::: RECORDS TO PROCESS
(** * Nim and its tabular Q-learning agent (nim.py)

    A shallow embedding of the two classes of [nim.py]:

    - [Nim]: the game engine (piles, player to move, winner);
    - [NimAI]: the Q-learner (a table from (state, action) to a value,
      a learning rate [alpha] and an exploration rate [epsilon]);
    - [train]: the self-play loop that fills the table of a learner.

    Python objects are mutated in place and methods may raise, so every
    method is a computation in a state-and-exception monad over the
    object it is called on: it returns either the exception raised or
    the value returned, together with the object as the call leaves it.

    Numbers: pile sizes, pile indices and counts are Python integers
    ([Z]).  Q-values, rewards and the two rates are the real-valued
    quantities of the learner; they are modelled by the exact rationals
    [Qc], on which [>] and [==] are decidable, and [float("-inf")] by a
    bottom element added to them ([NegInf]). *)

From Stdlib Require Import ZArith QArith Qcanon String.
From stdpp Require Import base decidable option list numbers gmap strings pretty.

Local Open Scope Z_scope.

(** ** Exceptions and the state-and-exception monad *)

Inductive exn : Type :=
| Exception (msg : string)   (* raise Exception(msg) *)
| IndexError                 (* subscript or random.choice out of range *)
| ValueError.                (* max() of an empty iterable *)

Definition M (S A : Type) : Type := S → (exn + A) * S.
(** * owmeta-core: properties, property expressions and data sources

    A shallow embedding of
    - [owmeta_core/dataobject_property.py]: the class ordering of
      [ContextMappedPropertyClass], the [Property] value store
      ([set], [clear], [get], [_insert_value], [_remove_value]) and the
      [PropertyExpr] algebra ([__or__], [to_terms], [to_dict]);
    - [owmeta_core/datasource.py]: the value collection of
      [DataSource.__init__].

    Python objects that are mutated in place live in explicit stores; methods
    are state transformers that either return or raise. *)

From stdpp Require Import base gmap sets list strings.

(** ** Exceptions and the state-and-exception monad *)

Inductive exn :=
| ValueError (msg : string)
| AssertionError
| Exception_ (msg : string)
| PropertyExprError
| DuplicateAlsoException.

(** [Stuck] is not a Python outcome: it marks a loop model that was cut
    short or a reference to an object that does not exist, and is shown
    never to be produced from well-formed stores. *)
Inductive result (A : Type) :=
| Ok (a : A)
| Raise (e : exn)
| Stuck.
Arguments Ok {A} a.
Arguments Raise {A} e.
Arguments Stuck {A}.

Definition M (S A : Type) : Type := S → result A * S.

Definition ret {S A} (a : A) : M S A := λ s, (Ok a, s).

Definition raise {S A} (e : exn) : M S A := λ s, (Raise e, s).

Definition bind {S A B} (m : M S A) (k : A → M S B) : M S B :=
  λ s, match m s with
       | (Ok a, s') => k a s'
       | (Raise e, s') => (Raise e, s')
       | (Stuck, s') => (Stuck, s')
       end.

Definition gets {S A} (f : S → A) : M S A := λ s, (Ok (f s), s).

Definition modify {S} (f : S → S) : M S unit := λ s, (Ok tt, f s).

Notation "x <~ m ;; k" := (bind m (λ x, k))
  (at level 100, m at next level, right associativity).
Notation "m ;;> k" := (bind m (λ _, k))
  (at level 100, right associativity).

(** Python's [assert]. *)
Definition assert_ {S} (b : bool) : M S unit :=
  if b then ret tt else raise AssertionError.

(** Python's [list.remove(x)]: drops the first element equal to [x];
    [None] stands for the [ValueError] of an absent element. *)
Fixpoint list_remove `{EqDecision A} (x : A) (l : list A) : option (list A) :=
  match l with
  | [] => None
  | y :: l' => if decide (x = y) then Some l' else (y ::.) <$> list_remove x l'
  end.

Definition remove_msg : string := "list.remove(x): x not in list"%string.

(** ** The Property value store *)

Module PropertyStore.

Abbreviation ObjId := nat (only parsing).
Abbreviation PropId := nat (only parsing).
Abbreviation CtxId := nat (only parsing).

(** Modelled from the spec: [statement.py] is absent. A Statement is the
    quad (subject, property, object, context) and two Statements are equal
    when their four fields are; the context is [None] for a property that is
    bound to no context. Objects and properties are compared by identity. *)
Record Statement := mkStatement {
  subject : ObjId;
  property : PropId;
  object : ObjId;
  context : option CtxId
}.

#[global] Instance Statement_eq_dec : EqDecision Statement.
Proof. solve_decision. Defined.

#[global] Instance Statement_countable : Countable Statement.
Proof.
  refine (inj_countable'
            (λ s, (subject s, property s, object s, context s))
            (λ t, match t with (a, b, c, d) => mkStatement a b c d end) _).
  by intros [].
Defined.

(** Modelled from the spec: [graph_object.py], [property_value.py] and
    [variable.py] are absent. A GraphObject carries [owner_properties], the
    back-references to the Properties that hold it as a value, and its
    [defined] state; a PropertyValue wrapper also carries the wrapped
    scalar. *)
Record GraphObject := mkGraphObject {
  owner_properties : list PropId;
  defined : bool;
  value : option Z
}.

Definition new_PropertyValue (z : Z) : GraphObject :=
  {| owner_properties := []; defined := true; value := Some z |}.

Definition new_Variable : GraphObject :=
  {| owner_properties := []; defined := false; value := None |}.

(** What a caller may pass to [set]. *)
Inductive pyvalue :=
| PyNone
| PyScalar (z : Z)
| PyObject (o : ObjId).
::::::
::: RECORDS TO PROCESS
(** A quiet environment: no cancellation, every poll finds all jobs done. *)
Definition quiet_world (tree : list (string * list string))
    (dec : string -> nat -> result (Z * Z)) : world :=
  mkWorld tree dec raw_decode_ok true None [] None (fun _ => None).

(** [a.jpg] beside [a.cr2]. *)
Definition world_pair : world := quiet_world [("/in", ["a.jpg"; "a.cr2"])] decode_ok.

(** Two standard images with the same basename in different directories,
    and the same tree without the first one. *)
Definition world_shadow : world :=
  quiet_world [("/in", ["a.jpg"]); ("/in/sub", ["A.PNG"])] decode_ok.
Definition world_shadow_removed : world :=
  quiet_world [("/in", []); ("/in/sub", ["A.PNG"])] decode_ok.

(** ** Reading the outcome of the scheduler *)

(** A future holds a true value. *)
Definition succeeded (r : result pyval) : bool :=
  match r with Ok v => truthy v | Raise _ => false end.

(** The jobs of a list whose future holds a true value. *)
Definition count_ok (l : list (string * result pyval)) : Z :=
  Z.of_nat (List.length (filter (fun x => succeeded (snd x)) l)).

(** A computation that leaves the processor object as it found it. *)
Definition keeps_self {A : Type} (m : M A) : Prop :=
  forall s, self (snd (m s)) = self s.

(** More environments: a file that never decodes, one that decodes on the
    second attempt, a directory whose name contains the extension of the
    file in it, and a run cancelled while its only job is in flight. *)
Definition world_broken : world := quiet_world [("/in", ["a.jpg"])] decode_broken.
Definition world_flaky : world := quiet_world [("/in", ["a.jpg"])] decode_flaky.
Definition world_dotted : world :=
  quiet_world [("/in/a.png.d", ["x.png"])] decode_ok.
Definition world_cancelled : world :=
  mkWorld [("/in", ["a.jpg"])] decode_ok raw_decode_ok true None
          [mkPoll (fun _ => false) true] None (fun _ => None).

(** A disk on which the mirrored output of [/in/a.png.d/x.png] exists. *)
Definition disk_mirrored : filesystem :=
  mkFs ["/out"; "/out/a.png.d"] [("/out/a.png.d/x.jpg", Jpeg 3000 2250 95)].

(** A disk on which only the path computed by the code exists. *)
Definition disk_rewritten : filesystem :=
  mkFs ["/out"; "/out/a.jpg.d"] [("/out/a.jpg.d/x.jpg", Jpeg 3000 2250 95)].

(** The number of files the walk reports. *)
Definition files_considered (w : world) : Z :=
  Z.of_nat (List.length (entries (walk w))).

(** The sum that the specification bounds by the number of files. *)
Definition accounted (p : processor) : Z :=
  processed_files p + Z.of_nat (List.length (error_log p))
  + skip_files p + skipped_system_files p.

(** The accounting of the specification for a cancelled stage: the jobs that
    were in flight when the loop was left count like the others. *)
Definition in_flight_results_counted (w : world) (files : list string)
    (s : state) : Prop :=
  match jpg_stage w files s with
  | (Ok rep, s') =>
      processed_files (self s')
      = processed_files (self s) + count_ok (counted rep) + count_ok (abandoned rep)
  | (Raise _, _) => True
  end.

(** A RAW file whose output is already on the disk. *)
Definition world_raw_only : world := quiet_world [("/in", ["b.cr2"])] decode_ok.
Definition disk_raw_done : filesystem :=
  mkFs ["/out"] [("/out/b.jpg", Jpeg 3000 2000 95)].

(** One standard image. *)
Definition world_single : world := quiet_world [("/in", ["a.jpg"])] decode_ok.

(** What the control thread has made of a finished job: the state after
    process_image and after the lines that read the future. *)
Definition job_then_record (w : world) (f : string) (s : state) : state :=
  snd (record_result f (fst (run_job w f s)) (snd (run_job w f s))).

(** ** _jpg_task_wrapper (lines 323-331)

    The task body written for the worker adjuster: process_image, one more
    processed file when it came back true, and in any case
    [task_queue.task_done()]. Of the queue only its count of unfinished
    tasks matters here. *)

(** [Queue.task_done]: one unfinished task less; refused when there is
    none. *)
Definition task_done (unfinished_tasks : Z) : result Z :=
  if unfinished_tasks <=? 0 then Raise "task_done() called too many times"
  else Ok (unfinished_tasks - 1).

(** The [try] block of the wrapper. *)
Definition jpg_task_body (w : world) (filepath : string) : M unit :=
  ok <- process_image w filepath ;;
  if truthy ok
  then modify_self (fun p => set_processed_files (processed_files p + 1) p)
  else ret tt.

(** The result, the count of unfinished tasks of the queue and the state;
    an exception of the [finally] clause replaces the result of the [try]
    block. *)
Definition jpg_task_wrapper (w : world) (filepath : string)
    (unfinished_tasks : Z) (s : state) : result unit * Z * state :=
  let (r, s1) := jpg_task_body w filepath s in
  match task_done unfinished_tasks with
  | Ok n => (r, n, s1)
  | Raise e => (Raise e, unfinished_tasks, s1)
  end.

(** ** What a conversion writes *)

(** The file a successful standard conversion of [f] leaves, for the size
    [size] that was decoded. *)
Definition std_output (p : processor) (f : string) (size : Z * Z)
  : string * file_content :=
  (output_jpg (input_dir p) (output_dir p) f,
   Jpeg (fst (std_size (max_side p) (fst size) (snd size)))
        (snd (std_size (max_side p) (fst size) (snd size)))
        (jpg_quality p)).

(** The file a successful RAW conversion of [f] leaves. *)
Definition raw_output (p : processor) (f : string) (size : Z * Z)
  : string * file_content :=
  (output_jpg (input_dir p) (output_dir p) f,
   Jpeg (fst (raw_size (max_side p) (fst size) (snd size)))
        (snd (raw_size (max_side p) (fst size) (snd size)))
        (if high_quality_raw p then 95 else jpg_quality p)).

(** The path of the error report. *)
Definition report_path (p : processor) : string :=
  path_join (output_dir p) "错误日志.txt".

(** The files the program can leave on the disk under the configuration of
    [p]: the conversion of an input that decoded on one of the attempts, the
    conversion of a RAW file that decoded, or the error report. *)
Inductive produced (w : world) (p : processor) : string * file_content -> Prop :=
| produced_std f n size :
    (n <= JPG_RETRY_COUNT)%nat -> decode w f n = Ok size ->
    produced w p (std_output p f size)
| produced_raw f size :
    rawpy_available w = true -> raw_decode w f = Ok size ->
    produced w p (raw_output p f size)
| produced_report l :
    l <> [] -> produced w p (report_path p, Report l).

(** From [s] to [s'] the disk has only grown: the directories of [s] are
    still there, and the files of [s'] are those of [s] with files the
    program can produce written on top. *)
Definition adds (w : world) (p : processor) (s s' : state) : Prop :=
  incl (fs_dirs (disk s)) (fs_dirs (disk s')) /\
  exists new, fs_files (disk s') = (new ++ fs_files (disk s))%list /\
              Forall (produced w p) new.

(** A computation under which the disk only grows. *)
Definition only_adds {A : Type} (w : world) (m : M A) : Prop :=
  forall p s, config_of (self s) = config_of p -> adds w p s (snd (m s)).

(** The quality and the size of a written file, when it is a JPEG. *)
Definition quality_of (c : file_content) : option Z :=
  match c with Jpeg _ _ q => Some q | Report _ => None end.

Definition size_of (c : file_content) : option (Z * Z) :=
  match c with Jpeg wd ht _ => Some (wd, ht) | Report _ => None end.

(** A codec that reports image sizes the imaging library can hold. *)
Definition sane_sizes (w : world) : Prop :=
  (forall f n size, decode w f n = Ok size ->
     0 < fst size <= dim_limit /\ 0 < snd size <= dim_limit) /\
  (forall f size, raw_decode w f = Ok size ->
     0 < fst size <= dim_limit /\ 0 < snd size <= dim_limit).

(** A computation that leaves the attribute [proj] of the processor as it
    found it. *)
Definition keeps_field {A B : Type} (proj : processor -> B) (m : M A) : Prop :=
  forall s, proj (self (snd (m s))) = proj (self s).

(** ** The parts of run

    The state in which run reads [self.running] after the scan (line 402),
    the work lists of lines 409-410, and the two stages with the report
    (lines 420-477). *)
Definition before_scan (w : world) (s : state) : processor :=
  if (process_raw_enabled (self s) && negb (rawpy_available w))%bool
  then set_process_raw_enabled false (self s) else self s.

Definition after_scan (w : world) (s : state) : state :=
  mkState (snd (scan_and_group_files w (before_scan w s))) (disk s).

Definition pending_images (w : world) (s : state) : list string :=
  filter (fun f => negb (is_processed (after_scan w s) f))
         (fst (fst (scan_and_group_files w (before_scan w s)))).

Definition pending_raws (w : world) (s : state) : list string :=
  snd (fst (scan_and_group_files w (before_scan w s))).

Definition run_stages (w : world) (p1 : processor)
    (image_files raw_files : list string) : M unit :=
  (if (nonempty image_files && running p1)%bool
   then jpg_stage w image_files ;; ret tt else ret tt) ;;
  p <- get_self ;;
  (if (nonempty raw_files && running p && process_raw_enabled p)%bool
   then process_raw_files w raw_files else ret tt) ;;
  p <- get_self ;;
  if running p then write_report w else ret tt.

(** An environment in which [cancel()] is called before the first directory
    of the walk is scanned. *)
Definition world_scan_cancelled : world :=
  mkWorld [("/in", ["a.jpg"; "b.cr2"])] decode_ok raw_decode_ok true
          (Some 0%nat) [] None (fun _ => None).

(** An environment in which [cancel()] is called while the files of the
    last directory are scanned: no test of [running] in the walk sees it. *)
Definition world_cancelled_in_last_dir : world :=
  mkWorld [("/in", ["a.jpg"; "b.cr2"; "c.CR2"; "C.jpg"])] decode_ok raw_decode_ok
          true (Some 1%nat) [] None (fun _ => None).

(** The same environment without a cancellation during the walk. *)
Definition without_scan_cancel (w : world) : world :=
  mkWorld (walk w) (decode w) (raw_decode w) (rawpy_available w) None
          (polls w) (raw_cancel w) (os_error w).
::::::
- [REQUIRED ACTION]
Start with the line above that contains "(** * Nim and" and end with the line that contains "From Stdlib Require". Write out those lines exactly, and only those.

- [OUTPUT FOR THIS EXERCISE]
(** * Nim and its tabular Q-learning agent (nim.py)

    A shallow embedding of the two classes of [nim.py]:

    - [Nim]: the game engine (piles, player to move, winner);
    - [NimAI]: the Q-learner (a table from (state, action) to a value,
      a learning rate [alpha] and an exploration rate [epsilon]);
    - [train]: the self-play loop that fills the table of a learner.

    Python objects are mutated in place and methods may raise, so every
    method is a computation in a state-and-exception monad over the
    object it is called on: it returns either the exception raised or
    the value returned, together with the object as the call leaves it.

    Numbers: pile sizes, pile indices and counts are Python integers
    ([Z]).  Q-values, rewards and the two rates are the real-valued
    quantities of the learner; they are modelled by the exact rationals
    [Qc], on which [>] and [==] are decidable, and [float("-inf")] by a
    bottom element added to them ([NegInf]). *)

From Stdlib Require Import ZArith QArith Qcanon String.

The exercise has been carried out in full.